**Dataset entries**
============================================================

(* ===== verification/Fleet.v ===== *)
(** * Several dispatchers on one store

    Any number of [Dispatcher]s ([src/src/dispatch.rs]), each with its own
    configuration, breaker and tasks, over one store.  A step of the fleet is a
    step of one member's own program, or of the producers and operators.

    What one member sees of the fleet is a run of [Dispatch.v]: the other
    members' steps are among the environment steps allowed there, so every
    guarantee of a dispatcher holds for each member, and nothing is lost by the
    fleet as a whole. *)

From S2P Require Import Prelude BTree Event Backoff HexUuid Store Memory Metrics Dispatch DispatchSafety.
From S2P Require Import Sql SqlTable Samples DispatchExamples.

Import Dispatch.

Section Fleet.
Context `{JO : JitterOps} `{BO : BreakerOps}.
Context {S : Type} `{OS : !OutboxStore S} (cfg : nat -> DispatcherConfig).

(** What a dispatcher keeps for itself. *)
Record Member := mkMember {
  m_breaker : CircuitBreaker;
  m_tasks : list Task;
  m_at : place;
  m_vars : Loop;
  m_shutting_down : bool
}.

Record Fleet := mkFleet {
  shared : S;
  members : gmap nat Member;
  f_acked : gset EventId;
  f_appended : gset EventId;
  f_lettered : gset EventId
}.

Definition fleet_start (s : S) : Fleet := mkFleet s ∅ ∅ ∅ ∅.

Definition local (w : World S) : Member :=
  mkMember (breaker w) (tasks w) (at_ w) (vars w) (shutting_down w).

(** A dispatcher before [run]. *)
Definition idle_member (n : nat) : Member :=
  mkMember (breaker_new (breaker_config (cfg n))) [] Selecting (loop_start (effective_batch (cfg n))) false.

Definition member (n : nat) (f : Fleet) : Member := default (idle_member n) (members f !! n).

(** The fleet as member [n] sees it, and the fleet after [n] made it [w]. *)
Definition view (n : nat) (f : Fleet) : World S :=
  let m := member n f in
  mkWorld (shared f) (m_breaker m) (m_tasks m) (m_at m) (m_vars m) (m_shutting_down m)
    (f_acked f) (f_appended f) (f_lettered f).
Definition put (n : nat) (w : World S) (f : Fleet) : Fleet :=
  mkFleet (store w) (<[n := local w]> (members f)) (acked w) (appended w) (lettered w).
(** The same when nobody's own state changes. *)
Definition put_shared (w : World S) (f : Fleet) : Fleet :=
  mkFleet (store w) (members f) (acked w) (appended w) (lettered w).

Inductive fleet_step : Fleet -> Fleet -> Prop :=
| fleet_run n w f : run_step (cfg n) (view n f) w -> fleet_step f (put n w f)
| fleet_append e f : fleet_step f (put_shared (produced e (view 0 f)) f)
| fleet_dead_letter clock e reason f : fleet_step f (put_shared (closed clock e reason (view 0 f)) f)
| fleet_reschedule i error retry_at_ms f :
    fleet_step f (put_shared (set_store (mark_failed i error retry_at_ms (shared f)).1 (view 0 f)) f)
| fleet_shutdown n f : fleet_step f (put n (shutdown (view n f)) f)
| fleet_launch n f :
    (** started, or started again after a crash *)
    fleet_step f (put n (start (cfg n) (shared f) (f_acked f) (f_appended f) (f_lettered f)) f).

Definition fleet_reachable (s0 : S) (f : Fleet) : Prop := rtc fleet_step (fleet_start s0) f.

(** ** One member's step in another's eyes *)

Lemma view_put_same n w f : view n (put n w f) = w.
Proof. unfold view, member, put. cbn. rewrite lookup_insert_eq. by destruct w. Qed.

(** [w] with the shared part of [w']. *)
Definition sharing (w w' : World S) : World S :=
  mkWorld (store w') (breaker w) (tasks w) (at_ w) (vars w) (shutting_down w)
    (acked w') (appended w') (lettered w').

Lemma view_put_other n n' w f : n <> n' -> view n (put n' w f) = sharing (view n f) w.
Proof. intros Hn. unfold view, member, put, sharing. cbn. by rewrite lookup_insert_ne. Qed.

Lemma view_put_shared n w f : view n (put_shared w f) = sharing (view n f) w.
Proof. done. Qed.

Definition shares (v w : World S) : Prop :=
  store v = store w /\ acked v = acked w /\ appended v = appended w /\ lettered v = lettered w.

Lemma sharing_same v w : shares v w -> sharing v w = v.
Proof. intros (H1 & H2 & H3 & H4). unfold sharing. rewrite <- H1, <- H2, <- H3, <- H4. by destruct v. Qed.

Lemma shares_view n n' f : shares (view n f) (view n' f).
Proof. done. Qed.

(** A change of the store alone. *)
Lemma sharing_store v w s : shares v w -> sharing v (set_store s w) = set_store s v.
Proof. intros (H1 & H2 & H3 & H4). unfold sharing, set_store. cbn. by rewrite <- H2, <- H3, <- H4. Qed.

Definition acked_tasks (w : World S) : Prop := Forall (task_acked (acked w)) (tasks w).

(** What another member records is in its eyes a reschedule, or a delivery of
    an accepted event. *)
Lemma recorded_elsewhere c c' n e r k v w :
  shares v w -> acked_tasks w -> tasks w !! n = Some (mkTask e (Recording r)) ->
  rtc (world_step c) v (sharing v (recorded c' n e r k w)).
Proof.
  intros Hv Ht Hn. replace (sharing v (recorded c' n e r k w)) with (set_store (process c' e r k (store v)).1 v).
  2:{ destruct Hv as (H1 & H2 & H3 & H4). unfold sharing, recorded, set_store, set_tasks. cbn -[process].
      by rewrite <- H1, <- H2, <- H3, <- H4. }
  destruct r as [[]|[| |err|text]]; cbn [process fst].
  - apply rtc_once. right. apply step_mark_elsewhere. destruct Hv as (_ & -> & _).
    by apply (Forall_lookup_1 _ _ _ _ Ht Hn).
  - by destruct v.
  - by destruct v.
  - apply rtc_once. right. apply step_reschedule.
  - apply rtc_once. right. apply step_reschedule.
Qed.

Lemma run_step_elsewhere c c' v w w' :
  shares v w -> acked_tasks w -> run_step c' w w' -> rtc (world_step c) v (sharing v w').
Proof.
  intros Hv Ht Hstep. destruct Hstep as [clock w Hp|n e clock w Hn Hh|n e r clock w Hn|n e w Hn|
    n e r k w Hn|w Hp Hts|w Hp|w Hp Hsd|w Hp Hts].
  - unfold tick. destruct (idle_gate _ (vars w)) as [l [|]]; [|by rewrite sharing_same].
    destruct (fetch_due (batch_size l) (now_millis clock) (store w)) as [s r] eqn:E.
    assert (s = (fetch_due (batch_size l) (now_millis clock) (store v)).1) as ->.
    { destruct Hv as [-> _]. by rewrite E. }
    assert (forall s' (g : World S -> World S), (forall x, shares (g x) x) ->
      sharing v (g (set_store s' w)) = set_store s' v) as Hg.
    { intros s' g Hg. rewrite <- (sharing_store v w s' Hv). unfold sharing.
      destruct (Hg (set_store s' w)) as (-> & -> & -> & ->). done. }
    destruct r as [due|err].
    + rewrite (Hg _ (fun x => set_place Draining (set_tasks
        (tasks w ++ ((fun e => mkTask e Waiting) <$> due)) (set_vars (after_fetch _ l (len due)) x)))) by done.
      apply rtc_once. right. apply step_poll_elsewhere.
    + rewrite (Hg _ (set_vars l)) by done. apply rtc_once. right. apply step_poll_elsewhere.
  - unfold admitted. destruct (admission clock (breaker w)) as [b rej]. by rewrite sharing_same.
  - destruct r as [|err|text]; [|by rewrite sharing_same..].
    replace (sharing v (finished n e SentOk clock w)) with (sent_elsewhere (ev_id e) v).
    + apply rtc_once. right. apply step_sent_elsewhere.
    + destruct Hv as (H1 & H2 & H3 & H4). unfold sharing, sent_elsewhere. cbn. by rewrite H1, H2, H3, H4.
  - by rewrite sharing_same.
  - by eapply recorded_elsewhere.
  - by rewrite sharing_same.
  - change (set_place Selecting (set_store (pending_count (store w)).1 w))
      with (set_store (pending_count (store w)).1 (set_place Selecting w)).
    rewrite sharing_store by done. apply rtc_once. right.
    destruct Hv as [<- _]. apply step_count_elsewhere.
  - by rewrite sharing_same.
  - by rewrite sharing_same.
Qed.

(** ** Every member's tasks *)

Lemma run_step_acked c w w' :
  run_step c w w' -> acked_tasks w -> acked w ⊆ acked w' /\ acked_tasks w'.
Proof.
  intros Hstep Hw. unfold acked_tasks in *. destruct Hstep as [clock w Hp|n e clock w Ht Hh|n e r clock w Ht|n e w Ht|
    n e r k w Ht|w Hp Ht|w Hp|w Hp Hsd|w Hp Ht]; try by split.
  - unfold tick. destruct (idle_gate _ (vars w)) as [l [|]]; [|by split].
    destruct (fetch_due _ _ _) as [s [due|err]]; (split; [done|]); [|done]. cbn.
    apply Forall_app. split; [done|]. apply Forall_fmap, Forall_true. done.
  - unfold admitted. destruct (admission clock (breaker w)) as [b rej]. split; [done|]. cbn.
    apply Forall_insert; [done|]. by destruct rej as [[]|].
  - assert (acked w ⊆ acked (finished n e r clock w)) as Hsub by (destruct r; cbn; set_solver).
    split; [done|]. apply Forall_insert; [by eapply tasks_acked_mono|].
    destruct r; [|done..]. intros _. cbn. set_solver.
  - split; [done|]. by apply Forall_delete.
  - split; [done|]. by apply Forall_delete.
Qed.

Definition fleet_inv (f : Fleet) : Prop := forall n, acked_tasks (view n f).

Lemma put_fleet_inv n w f :
  f_acked f ⊆ acked w -> acked_tasks w -> fleet_inv f -> fleet_inv (put n w f).
Proof.
  intros Hsub Hw Hf n'. destruct (decide (n' = n)) as [->|Hne]; [by rewrite view_put_same|].
  rewrite view_put_other by done. eapply tasks_acked_mono; [exact Hsub|apply Hf].
Qed.

Lemma fleet_step_inv f f' : fleet_step f f' -> fleet_inv f -> fleet_inv f'.
Proof.
  intros Hstep Hf. destruct Hstep as [n w f Hs|e f|clock e reason f|i m t f|n f|n f].
  - destruct (run_step_acked _ _ _ Hs (Hf n)) as [H1 H2]. by apply put_fleet_inv.
  - intros n. apply (Hf n).
  - intros n. apply (Hf n).
  - intros n. apply (Hf n).
  - apply put_fleet_inv; [done|apply (Hf n)|done].
  - apply put_fleet_inv; [done|by constructor|done].
Qed.

(** A step of the fleet is, to each member, a step of its own or of its
    environment, or nothing. *)
Lemma fleet_step_view n f f' :
  fleet_inv f -> fleet_step f f' -> rtc (world_step (cfg n)) (view n f) (view n f').
Proof.
  intros Hf Hstep. destruct Hstep as [n' w f Hs|e f|clock e reason f|i m t f|n' f|n' f].
  - destruct (decide (n = n')) as [->|Hne].
    + rewrite view_put_same. apply rtc_once. by left.
    + rewrite view_put_other by done.
      apply (run_step_elsewhere _ (cfg n') _ (view n' f)); [apply shares_view|apply Hf|done].
  - apply rtc_once. right. apply (step_append (cfg n) e (view n f)).
  - apply rtc_once. right. apply (step_dead_letter (cfg n) clock e reason (view n f)).
  - apply rtc_once. right. apply (step_reschedule (cfg n) i m t (view n f)).
  - destruct (decide (n = n')) as [->|Hne].
    + rewrite view_put_same. apply rtc_once. right. apply step_shutdown.
    + rewrite view_put_other by done. by rewrite sharing_same.
  - destruct (decide (n = n')) as [->|Hne].
    + rewrite view_put_same. apply rtc_once. right. apply (step_restart (cfg n') (view n' f)).
    + rewrite view_put_other by done. by rewrite sharing_same.
Qed.

Lemma fleet_view_reachable s0 f n :
  fleet_reachable s0 f -> reachable (cfg n) s0 (view n f).
Proof.
  intros Hf. unfold reachable. change (start (cfg n) s0 ∅ ∅ ∅) with (view n (fleet_start s0)).
  assert (fleet_inv (fleet_start s0)) as Hinv by (intros n'; constructor).
  unfold fleet_reachable in Hf. revert Hinv. generalize dependent (fleet_start s0). intros f0 Hf.
  induction Hf as [f|f1 f2 f3 Hstep _ IH]; intros Hinv; [done|].
  etransitivity; [by eapply fleet_step_view|]. apply IH. by eapply fleet_step_inv.
Qed.

(** C19.  However the members of a fleet interleave, crash and restart, what
    each member sees is a run of the single dispatcher with its own
    configuration: the others are no more to it than the environment it
    tolerates anyway. *)
Theorem fleet_member_runs (s0 : S) (f : Fleet) (n : nat) (Hf : fleet_reachable s0 f) :
  reachable (cfg n) s0 (view n f) /\ shared f = store (view n f) /\
  (forall m, members f !! n = Some m -> local (view n f) = m).
Proof.
  split; [by apply fleet_view_reachable|]. split; [done|]. intros m Hm.
  unfold view, local, member. cbn. rewrite Hm. by destruct m.
Qed.

(** C14.  A fleet loses nothing: an event whose [append] returned [Ok] is in the
    outbox unless some member's sender accepted it or an operator asked to
    dead-letter it; and each member keeps its own bounds. *)
Theorem fleet_no_event_lost {inv : S -> Prop} {live delivered : S -> EventId -> Prop}
    `{OL : !OutboxLaws S inv live delivered} (s0 : S) (f : Fleet)
    (Hs : inv s0) (Hd : forall j, ~ delivered s0 j) (Hf : fleet_reachable s0 f) :
  (forall i, i ∈ f_appended f -> live (shared f) i \/ i ∈ f_acked f \/ i ∈ f_lettered f) /\
  (forall n, permits_held (m_tasks (member n f)) <= permits (cfg n) /\
             NoDup (task_ids (m_tasks (member n f)))).
Proof.
  split.
  - intros i Hi. pose proof (fleet_view_reachable s0 f 0 Hf) as Hr.
    apply (wi_kept _ (reachable_world_inv (cfg 0) s0 _ Hs Hd Hr)), Hi.
  - intros n. pose proof (fleet_view_reachable s0 f n Hf) as Hr.
    destruct (reachable_control_inv (cfg n) s0 _ Hs Hr) as [_ _ H1 H2 _ _ _ _]. by split.
Qed.
End Fleet.

(** ** An example

    Two dispatchers poll before either has recorded anything: both fetch the
    event.  The first one's sender accepts it, then it crashes. *)

Import Memory.

Definition twins (n : nat) : DispatcherConfig := config.

Definition appended1 : Fleet := put_shared (produced ev1 (view twins 0 (fleet_start Memory.new))) (fleet_start Memory.new).
Definition polled1 : Fleet := put 0 (tick config 2000000000 (view twins 0 appended1)) appended1.
Definition polled2 : Fleet := put 1 (tick config 2000000000 (view twins 1 polled1)) polled1.
Definition asked : Fleet := put 0 (admitted 0 ev1 0 (view twins 0 polled2)) polled2.
Definition accepted : Fleet := put 0 (finished 0 ev1 SentOk 0 (view twins 0 asked)) asked.
Definition crashed : Fleet :=
  put 0 (start config (shared accepted) (f_acked accepted) (f_appended accepted) (f_lettered accepted)) accepted.

Lemma crashed_reachable : fleet_reachable twins Memory.new crashed.
Proof.
  apply (rtc_l _ _ appended1); [apply (fleet_append twins ev1)|].
  apply (rtc_l _ _ polled1); [apply (fleet_run twins 0), (step_tick config 2000000000); vm_eq|].
  apply (rtc_l _ _ polled2); [apply (fleet_run twins 1), (step_tick config 2000000000); vm_eq|].
  apply (rtc_l _ _ asked); [apply (fleet_run twins 0), (step_admit config 0 ev1 0); [vm_eq|by vm_compute]|].
  apply (rtc_l _ _ accepted); [apply (fleet_run twins 0), (step_sent config 0 ev1 SentOk 0); vm_eq|].
  apply rtc_once. exact (fleet_launch twins 0 accepted).
Qed.

Lemma fleet_member_runs_witness :
  task_ids (m_tasks (member twins 1 crashed)) = [eid 1] /\ m_tasks (member twins 0 crashed) = [] /\
  reachable config Memory.new (view twins 1 crashed).
Proof.
  split; [vm_eq|]. split; [vm_eq|].
  exact (proj1 (fleet_member_runs twins Memory.new crashed 1 crashed_reachable)).
Defined.

Lemma fleet_no_event_lost_witness :
  eid 1 ∈ f_appended crashed /\
  (Memory.mem_live (shared crashed) (eid 1) \/ eid 1 ∈ f_acked crashed \/ eid 1 ∈ f_lettered crashed).
Proof.
  assert (eid 1 ∈ f_appended crashed) as Hi by (apply (bool_decide_eq_true_1 _); vm_eq).
  split; [exact Hi|].
  apply (proj1 (fleet_no_event_lost (inv := Memory.mem_inv) (live := Memory.mem_live)
    (delivered := Memory.mem_delivered) twins Memory.new crashed Memory.new_inv
    (fun j => not_elem_of_empty j) crashed_reachable) (eid 1) Hi).
Defined.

============================================================

**HOW TO COMPLETE THIS TASK**
Your answer should be the lines above, from the line containing "Inductive fleet_step : Fleet" up to and including the line containing "Proof. intros Hn.", reproduced exactly and with nothing else.

**ANSWER SPACE**
Inductive fleet_step : Fleet -> Fleet -> Prop :=
| fleet_run n w f : run_step (cfg n) (view n f) w -> fleet_step f (put n w f)
| fleet_append e f : fleet_step f (put_shared (produced e (view 0 f)) f)
| fleet_dead_letter clock e reason f : fleet_step f (put_shared (closed clock e reason (view 0 f)) f)
| fleet_reschedule i error retry_at_ms f :
    fleet_step f (put_shared (set_store (mark_failed i error retry_at_ms (shared f)).1 (view 0 f)) f)
| fleet_shutdown n f : fleet_step f (put n (shutdown (view n f)) f)
| fleet_launch n f :
    (** started, or started again after a crash *)
    fleet_step f (put n (start (cfg n) (shared f) (f_acked f) (f_appended f) (f_lettered f)) f).

Definition fleet_reachable (s0 : S) (f : Fleet) : Prop := rtc fleet_step (fleet_start s0) f.

(** ** One member's step in another's eyes *)

Lemma view_put_same n w f : view n (put n w f) = w.
Proof. unfold view, member, put. cbn. rewrite lookup_insert_eq. by destruct w. Qed.

(** [w] with the shared part of [w']. *)
Definition sharing (w w' : World S) : World S :=
  mkWorld (store w') (breaker w) (tasks w) (at_ w) (vars w) (shutting_down w)
    (acked w') (appended w') (lettered w').

Lemma view_put_other n n' w f : n <> n' -> view n (put n' w f) = sharing (view n f) w.
Proof. intros Hn. unfold view, member, put, sharing. cbn. by rewrite lookup_insert_ne. Qed.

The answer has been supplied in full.